Cryptopleurum is a globally distributed genus with 24 described species, 7 of which are distributed in the New World, either as native species or accidentally introduced through human activities (^{Hansen, 1999}). In USA, Cryptopleurum impressum is commonly found in decaying large cacti of the genus Cereus and other rotten cacti (^{Smetana, 1978}). In Mexico, it has been most commonly found associated with refuse piles of Atta ants (^{Hinton & Ancona, 1934}; this paper). In Mexico, C. impressum has been reported from Baja California, México, Morelos, Oaxaca, Veracruz (^{Arce-Pérez & Morón, 2011}). Here we record its presence from Jalisco and San Luis Potosí states from the first time. Most likely this species is more widely distributed in Mexico than presently known.

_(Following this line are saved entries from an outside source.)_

(* ===== verification/OperatorDemo.v ===== *)
(** The lifecycle commands on a small installation, for the witnesses: a journal is
    created, a hold is applied, a takedown is interrupted in the middle of its append,
    and an earlier backup is restored. *)
From S2P Require Import Prelude Utf8 Uuid Journal JournalProps JournalDemo Guard Operator OperatorProps Recovery.
Open Scope nat_scope.

Module OperatorDemo.
Import Journal JournalProps JournalDemo Guard Operator OperatorProps Recovery.

(** Digests of 32 bytes. *)
Definition digest (b : bytes) : bytes := checksum b ++ repeat "x"%char 31.
#[local] Instance wide : Crypto.
Proof.
  refine {| sha256 := digest; hmac_sha256 k m := digest (k ++ m); gcm_seal k n p ad := ad ++ p;
            gcm_open k n c ad := if decide (take (length ad) c = ad) then Some (drop (length ad) c) else None |}.
  intros k n p ad _ _. rewrite take_app_length, decide_True by done. by rewrite drop_app_length.
Defined.

(** The content is the list of what was done to it. *)
#[local] Instance demo_content : Content (list string) :=
  {| stamp_ok s := negb (String.eqb s ""); review_later a b := str_lt a b;
     enumerate _ _ a := Some ([TargetID a], [], []); effect c _ a := Some (c ++ [Kind a]) |}.

Definition env (k : string) : string :=
  if String.eqb k "SIERX_LIFECYCLE_JOURNAL" then "j" else if String.eqb k "SIERX_LIFECYCLE_KEY_FILE" then "k"
  else if String.eqb k "SIERX_LIFECYCLE_CHECKPOINT" then "d/c" else "".
Definition p : Paths := mkPaths "j" "k" "d/c".
Definition verification : string := "d/verification.key".

Definition ws : uuid := U 1.
Definition inst : uuid := U 7.
Definition d0 : LifecycleDb (list string) := mkLdb inst 0 "" ∅ {[ws := U 9]} [] [].
Definition act (kind target authority review : string) : Action :=
  mkAction kind (uuid_string (U 20)) (uuid_string ws) target "" authority review "" "" 0 "2026-01-01" "" "" [] [] [].
Definition hold_action : Action := act "hold-create" (uuid_string (U 30)) (uuid_string (U 31)) "2026-06-01".
Definition takedown : Action := act "takedown" (uuid_string (U 40)) "" "".
Definition redaction : Action := act "redact-item" (uuid_string (U 40)) "" "".

Abbreviation W := (World (list string)).
Definition w0 : W := mkWorld ∅ d0.
Definition command m (d : LifecycleDb (list string)) (w : W) := runLifecycle env verification m (DatabaseHead d) Committed demo_key nonce1 w.
Definition r1 := command MInit d0 w0.
Definition r2 := command (MApply hold_action) d0 r1.2.
Definition no_action : Action := act "" "" "" "".
Definition planned : Action := match sierx_lifecycle_plan (w_db r2.2) takedown with Some a => a | None => no_action end.
Definition j2 : Journal_ := got no_journal (Load (w_fs r2.2) "j" "k" "d/c").
Definition crash : Record_ * Journal_ * fs := got (no_record, no_journal, ∅) (append_intent (w_fs r2.2) j2 planned nonce1).

Example commands_ex : (r1.1, r2.1, l_sequence (w_db r2.2), held ws (w_db r2.2)) = (Ok 0%Z, Ok 1%Z, 1%Z, true).
Proof. vm_compute. reflexivity. Qed.

(** ** The limits, by computation *)

Definition fitsb (s : fs) : bool :=
  match s !! "d/c" with Some f => (size (data f) <=? file_limit)%Z | None => true end &&
  match s !! "j" with Some f => forallb (fun l => negb (size l =? record_limit)%Z) (lines (data f)) | None => true end.
Lemma fitsb_spec s : fitsb s = true -> fits p s.
Proof.
  unfold fitsb. intros [H1 H2]%andb_prop. split.
  - intros f Hf. change (p_Checkpoint p) with "d/c" in Hf. rewrite Hf in H1. by apply Z.leb_le.
  - intros f l Hf Hl. change (p_Journal p) with "j" in Hf. rewrite Hf in H2. rewrite forallb_forall in H2. specialize (H2 l).
    rewrite <- list_elem_of_In in H2. specialize (H2 Hl). apply negb_true_iff, Z.eqb_neq in H2. done.
Qed.

Lemma pair_eta {A B} (x : A * World B) : x = (x.1, mkWorld (w_fs x.2) (w_db x.2)).
Proof. by destruct x as [? []]. Qed.

Abbreviation state := (mkState (C := list string)).

Lemma step1 : step env p verification (state ∅ d0 []) (state (w_fs r1.2) (w_db r1.2) [d0]).
Proof.
  apply (step_command env p verification MInit d0 Committed demo_key nonce1 ∅ d0 [] r1.1 (w_fs r1.2) (w_db r1.2)); [by left|done|done| |apply pair_eta].
  apply fitsb_spec. vm_compute. reflexivity.
Qed.
Lemma r1_db : w_db r1.2 = d0.
Proof. vm_compute. reflexivity. Qed.
Lemma step2 : step env p verification (state (w_fs r1.2) (w_db r1.2) [d0]) (state (w_fs r2.2) (w_db r2.2) [w_db r1.2; d0]).
Proof.
  apply (step_command env p verification (MApply hold_action) d0 Committed demo_key nonce1 (w_fs r1.2) (w_db r1.2) [d0] r2.1 (w_fs r2.2) (w_db r2.2)); [by right; left|done|done| |].
  - apply fitsb_spec. vm_compute. reflexivity.
  - unfold r2, command. rewrite <- pair_eta. by destruct r1.2.
Qed.

Lemma crash_ok : append_intent (w_fs r2.2) j2 planned nonce1 = Ok (crash.1.1, crash.1.2, crash.2).
Proof. rewrite <- triple. apply got_ok. vm_compute. reflexivity. Qed.
Lemma j2_loads : Load (w_fs r2.2) "j" "k" "d/c" = Ok j2.
Proof. apply got_ok. vm_compute. reflexivity. Qed.
Lemma planned_ok : sierx_lifecycle_plan (w_db r2.2) takedown = Some planned.
Proof. vm_compute. reflexivity. Qed.
Lemma step3 : step env p verification (state (w_fs r2.2) (w_db r2.2) [w_db r1.2; d0]) (state crash.2 (w_db r2.2) [w_db r1.2; d0]).
Proof.
  eapply (step_crash env p verification takedown planned j2 nonce1 _ _ _ crash.1.1 crash.1.2); [done|exact j2_loads| |exact planned_ok|exact crash_ok|].
  - vm_compute. reflexivity.
  - apply fitsb_spec. vm_compute. reflexivity.
Qed.
Lemma step4 : step env p verification (state crash.2 (w_db r2.2) [w_db r1.2; d0]) (state crash.2 d0 [w_db r2.2; w_db r1.2; d0]).
Proof. apply step_restore. by right; left. Qed.

Lemma steps : rtc (step env p verification) (state ∅ d0 []) (state crash.2 d0 [w_db r2.2; w_db r1.2; d0]).
Proof. eapply rtc_l; [exact step1|]. eapply rtc_l; [exact step2|]. eapply rtc_l; [exact step3|]. apply rtc_once, step4. Qed.

Lemma env_ok : EnvironmentPaths env = Ok p.
Proof. reflexivity. Qed.
Lemma verification_apart : verification ∉ [p_Journal p; p_Key p; p_Checkpoint p].
Proof. refine (proj1 (bool_decide_eq_false _) _). vm_compute. reflexivity. Qed.
Lemma fresh_installation : installed p verification inst ∅ d0.
Proof. split; [intros q _; apply lookup_empty|by split]. Qed.

Lemma crash_loads : load crash.2 "j" "k" "d/c" true = Ok crash.1.2.
Proof. vm_compute. reflexivity. Qed.


Lemma key_there : bool_decide (is_Some (crash.2 !! "k")) = true.
Proof. vm_compute. reflexivity. Qed.
Lemma crash_records : length (Records crash.1.2) = 2.
Proof. vm_compute. reflexivity. Qed.

(** The theorems there. *)
Lemma lifecycle_prefix_witness :
  exists j, load crash.2 "j" "k" "d/c" true = Ok j /\ length (Records j) = 2 /\
    exists k, l_sequence (w_db r2.2) = Z.of_nat k /\ Some <$> applied_events (w_db r2.2) = event_of <$> take k (Records j).
Proof.
  destruct (lifecycle_prefix env p verification env_ok verification_apart inst ∅ d0 _ _ _ fresh_installation steps) as [[Hno _]|(j & Hl & Hp & _)].
  - exfalso. pose proof (Hno "k" (list_elem_of_further _ _ _ (list_elem_of_here _ _))) as Hn. pose proof key_there as Hk. rewrite Hn in Hk. discriminate Hk.
  - exists j. split; [exact Hl|]. split.
    + rewrite <- (Ok_inj _ _ (eq_trans (eq_sym crash_loads) Hl)). exact crash_records.
    + destruct (Hp (w_db r2.2) (list_elem_of_further _ _ _ (list_elem_of_here _ _))) as (k & _ & H1 & H2). exists k. split; [exact H1|exact H2].
Defined.

(** The same history step by step: nothing but the commands wrote. *)
#[local] Instance demo_applies : Applies (list string).
Proof. refine {| content_ok _ := True; foreseen _ _ := true |}; [by intros; eexists|done]. Defined.

Lemma d0_ok : content_ok (l_content d0).
Proof. exact I. Qed.
Lemma orderly1 : orderly env p verification (state ∅ d0 []) (state (w_fs r1.2) (w_db r1.2) [d0]).
Proof.
  apply (orderly_command env p verification MInit d0 Committed demo_key nonce1 ∅ d0 [] r1.1 (w_fs r1.2) (w_db r1.2)); [by left|done|done| |done|apply pair_eta].
  apply fitsb_spec. vm_compute. reflexivity.
Qed.
Lemma orderly2 : orderly env p verification (state (w_fs r1.2) (w_db r1.2) [d0]) (state (w_fs r2.2) (w_db r2.2) [w_db r1.2; d0]).
Proof.
  apply (orderly_command env p verification (MApply hold_action) d0 Committed demo_key nonce1 (w_fs r1.2) (w_db r1.2) [d0] r2.1 (w_fs r2.2) (w_db r2.2)); [by right; left|done|done| |done|].
  - apply fitsb_spec. vm_compute. reflexivity.
  - unfold r2, command. rewrite <- pair_eta. by destruct r1.2.
Qed.
Lemma orderly3 : orderly env p verification (state (w_fs r2.2) (w_db r2.2) [w_db r1.2; d0]) (state crash.2 (w_db r2.2) [w_db r1.2; d0]).
Proof.
  eapply (orderly_crash env p verification takedown planned j2 nonce1 _ _ _ crash.1.1 crash.1.2); [done|exact j2_loads| |done|exact planned_ok|exact crash_ok|].
  - vm_compute. reflexivity.
  - apply fitsb_spec. vm_compute. reflexivity.
Qed.
Lemma orderly_steps : rtc (orderly env p verification) (state ∅ d0 []) (state crash.2 d0 [w_db r2.2; w_db r1.2; d0]).
Proof.
  eapply rtc_l; [exact orderly1|]. eapply rtc_l; [exact orderly2|]. eapply rtc_l; [exact orderly3|]. apply rtc_once, orderly_restore. by right; left.
Qed.
Lemma digest_length b : length (sha256 b) = 32.
Proof. reflexivity. Qed.

(** The backup comes back with the hold and the takedown applied. *)
Lemma lifecycle_recovers_witness :
  exists d', runLifecycle env verification MReplay (DatabaseHead d0) Committed demo_key nonce1 (mkWorld (writeHead crash.2 crash.1.2) d0) =
    (Ok (l_sequence d'), mkWorld (writeHead crash.2 crash.1.2) d') /\
  Some <$> applied_events d' = event_of <$> Records crash.1.2 /\ length (Records crash.1.2) = 2.
Proof.
  destruct (lifecycle_recovers env p verification env_ok verification_apart digest_length inst ∅ d0 crash.2 d0 _ Committed demo_key nonce1
    fresh_installation d0_ok orderly_steps) as [Hno|(j & Hl & Hj)].
  - exfalso. pose proof (Hno "k" (list_elem_of_further _ _ _ (list_elem_of_here _ _))) as Hn. pose proof key_there as Hk. rewrite Hn in Hk. discriminate Hk.
  - assert (crash.1.2 = j) as <- by exact (Ok_inj _ _ (eq_trans (eq_sym crash_loads) Hl)).
    destruct Hj as (d' & _ & H2 & H3 & _); [vm_compute; discriminate|]. exists d'. split; [exact H2|]. split; [exact H3|exact crash_records].
Defined.

Definition refused := runLifecycle env verification (MApply redaction) (DatabaseHead (w_db r2.2)) Committed demo_key nonce1 r2.2.

Lemma hold_protects_witness : is_ok refused.1 = false /\ w_fs refused.2 = w_fs r2.2.
Proof.
  destruct (hold_protects env verification (U 30) ws redaction (DatabaseHead (w_db r2.2)) Committed demo_key nonce1 (w_fs r2.2) (w_db r2.2)
    refused.1 (w_fs refused.2) (w_db refused.2)) as (H1 & H2 & _).
  - vm_compute. reflexivity.
  - vm_compute. reflexivity.
  - reflexivity.
  - rewrite <- pair_eta. unfold refused. by destruct r2.2.
  - split; [exact H1|exact H2].
Defined.

End OperatorDemo.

Distribution. Mexico: Baja California, México, Morelos, Jalisco, Oaxaca, San Luis Potosí, Veracruz. United States of America: Arizona.

Pelosoma sp. (Fig. 4c)

Taxonomic summary

Material examined. 1 male, 5 spec. (NMPC): Mexico: Hidalgo: Mezquititlán, river bank at the bridge 20°31.8’ N, 98°38.5’ W; 1,350 m; 16-17.ix.2016; Arriaga, Cortés, Fikáček & Seidel lgt. 016-MX2 // in pile of decaying parts of Opuntia ficus-indica.

Remarks

Pelosoma is a New World genus currently including 17 described species. Nonetheless, our observation indicates that the diversity is highly understimated. Specimens are commonly found in flowers or rotten tissue of plants. In humid tropical forests they are collected in interior parts of inflorescences of families Araceae and Heliconiaceae or other Zingiberales, or in rotten parts of these plants, like stems and bases of leaves, or in leaf litter. In seasonally dry or semi-arid zones they have been found in rotten succulent plants. We collected a few specimens in a pile of rotting cladodes of Opuntia ficus-indica cactus in an area with xerophytic vegetation (Fig. 4f). Comparison of the specimens with the descriptions and illustrations of species known from USA and Central America (^{Sharp, 1882}; ^{Smetana, 1978}) suggests that they represent an undescribed species. Additional observations are needed to reveal whether this species occurs specifically in rotten cactus tissues, or if it may inhabit a wider spectrum of microhabitats. A different unidentified species of Pelosoma was collected by one of us (JCA) in rotten Agave valencia (Asparagaceae), a succulent plant species of a diferent family than Cactaceae, in the ecotone of tropical dry forest and a seasonally dry Quercus forest, in El Coamil, Mascota, in Jalisco, Mexico.